TASK DETAILS: Which lines below include "change"? Copy them all.

DATA EXTRACTS:
Lemma pack_index_spec (index : list index_entry) :
  forall header,
    Forall (fun e => let '(tag, ty, offset, count) := e in
              0 <= tag < 2 ^ 32 /\ 0 <= ty < 2 ^ 32
              /\ 0 <= offset < 2 ^ 32 /\ 0 <= count < 2 ^ 32) index ->
    pack_index index header = Ok (header ++ flat_map index_bytes index).
Proof.
  induction index as [|[[[tag ty] offset] count] index IH]; intros header H; simpl.
  - rewrite app_nil_r. reflexivity.
  - inversion H as [|? ? He Hrest]; subst.
    destruct He as (Ht & Hy & Ho & Hc).
    unfold pack_I. rewrite !pack_uint_ok by assumption. simpl.
    rewrite IH by exact Hrest. rewrite <- !app_assoc. reflexivity.
Qed.

Lemma length_index_bytes (index : list index_entry) :
  length (flat_map index_bytes index) = (16 * length index)%nat.
Proof.
  induction index as [|[[[tag ty] offset] count] index IH]; [reflexivity |].
  change (flat_map index_bytes ((tag, ty, offset, count) :: index))
    with ((be_bytes 4 tag ++ be_bytes 4 ty ++ be_bytes 4 offset ++ be_bytes 4 count)
          ++ flat_map index_bytes index).
  rewrite !length_app, !length_be_bytes, IH. cbn [length]. lia.
Qed.

Lemma sort_by_length_entries (h : RpmHeaderBuilder.t) :
  length (sort_by (@fst Z value) Z.leb h) = length h.
Proof. apply sort_by_length. Qed.

Lemma sorted_tags (h : RpmHeaderBuilder.t) :
  Sorted Z.le (map fst (sorted_entries h)).
Proof.
  unfold sorted_entries.
  assert (Htot : forall a b, Z.leb a b = true \/ Z.leb b a = true).
  { intros a b. destruct (Z.leb_spec a b); [left; reflexivity |].
    right. apply Z.leb_le. lia. }
  pose proof (sort_by_sorted (@fst Z value) Z.leb Htot h) as Hs.
  induction Hs as [|e l Hs IH Hhd]; simpl; constructor; [exact IH |].
  destruct Hhd as [|e' l' Hle]; constructor.
  apply Z.leb_le, Hle.
Qed.

(** The emission of the entries that the builder can emit. *)
Lemma build_emits (h : RpmHeaderBuilder.t) :
  Forall (fun e => 0 <= fst e < 2 ^ 32 /\ emittable (snd e)) h ->
  exists index store,
    build_store (sorted_entries h) [] [] = Ok (index, store)
    /\ Permutation (sorted_entries h) h
    /\ map tag_of index = map fst (sorted_entries h)
    /\ Sorted Z.le (map tag_of index)
    /\ laid_out (sorted_entries h) 0 index store
    /\ (forall tag v,
          In (tag, v) h ->
          exists offset,
            In (tag, dtype v, offset, count_of v) index
            /\ offset mod alignment v = 0
            /\ slice store offset (offset + len (encoded v)) = encoded v)
    /\ (len h < 2 ^ 32 -> len store < 2 ^ 32 -> build h = Ok (section index store)).
Proof.
  intros Hh.
  assert (Hperm : Permutation (sorted_entries h) h) by apply sort_by_perm.
  assert (Hs : Forall (fun e => 0 <= fst e < 2 ^ 32 /\ emittable (snd e)) (sorted_entries h)).
  { eapply Permutation_Forall; [apply Permutation_sym, Hperm | exact Hh]. }
  assert (Hem : Forall (fun e => emittable (snd e)) (sorted_entries h)).
  { eapply Forall_impl; [| exact Hs]. intros e [_ H]. exact H. }
  destruct (build_store_spec (sorted_entries h) [] [] Hem)
    as (index & store & Hrun & Hlaid).
  simpl in Hrun, Hlaid. change (len []) with 0 in Hlaid.
  destruct (laid_out_index _ _ _ _ Hlaid (Z.le_refl 0) Hem) as [Htags Hbounds].
  exists index, store.
  split; [exact Hrun |]. split; [exact Hperm |]. split; [exact Htags |].
  split; [rewrite Htags; apply sorted_tags |]. split; [exact Hlaid |]. split.
  - intros tag v Hin.
    assert (Hin' : In (tag, v) (sorted_entries h)).
    { eapply Permutation_in; [apply Permutation_sym, Hperm | exact Hin]. }
    destruct (laid_out_entry _ _ _ _ Hlaid (Z.le_refl 0) tag v Hin')
      as (offset & Hi & Hm & _ & _ & Hsl).
    exists offset. rewrite Z.sub_0_r in Hsl. auto.
  - intros Hn Hstore. unfold build. rewrite Hrun. cbn [bind].
    assert (Hlen : len index = len h).
    { unfold len. f_equal.
      rewrite (laid_out_length _ _ _ _ Hlaid).
      apply Permutation_length, Hperm. }
    pose proof (len_nonneg h) as Hh0. pose proof (len_nonneg store) as Hs0.
    unfold pack_B, pack_I.
    change (2 ^ 32) with 4294967296 in *.
    rewrite (pack_uint_ok 1 RPM_HEADER_VERSION)
      by (unfold RPM_HEADER_VERSION; change (2 ^ (8 * Z.of_nat 1)) with 256; lia).
    cbn [bind].
    rewrite (pack_uint_ok 4 (len index))
      by (rewrite Hlen; change (2 ^ (8 * Z.of_nat 4)) with 4294967296; lia).
    cbn [bind].
    rewrite (pack_uint_ok 4 (len store))
      by (change (2 ^ (8 * Z.of_nat 4)) with 4294967296; lia).
    cbn [bind].
    rewrite pack_index_spec.
    + cbn [bind]. unfold section. rewrite <- !app_assoc. reflexivity.
    + assert (Htag : Forall (fun t => 0 <= t < 2 ^ 32)
                            (map tag_of index)).
      { rewrite Htags. apply Forall_map.
        eapply Forall_impl; [| exact Hs]. intros e [H _]. exact H. }
      rewrite Forall_map in Htag.
      rewrite Forall_forall in *. intros [[[tag ty] offset] count] Hin.
      specialize (Htag _ Hin). specialize (Hbounds _ Hin).
      unfold tag_of in Htag. simpl in Htag, Hbounds.
      lia.
Qed.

RESULT:
  change (flat_map index_bytes ((tag, ty, offset, count) :: index))
  simpl in Hrun, Hlaid. change (len []) with 0 in Hlaid.
    change (2 ^ 32) with 4294967296 in *.
      by (unfold RPM_HEADER_VERSION; change (2 ^ (8 * Z.of_nat 1)) with 256; lia).
      by (rewrite Hlen; change (2 ^ (8 * Z.of_nat 4)) with 4294967296; lia).
      by (change (2 ^ (8 * Z.of_nat 4)) with 4294967296; lia).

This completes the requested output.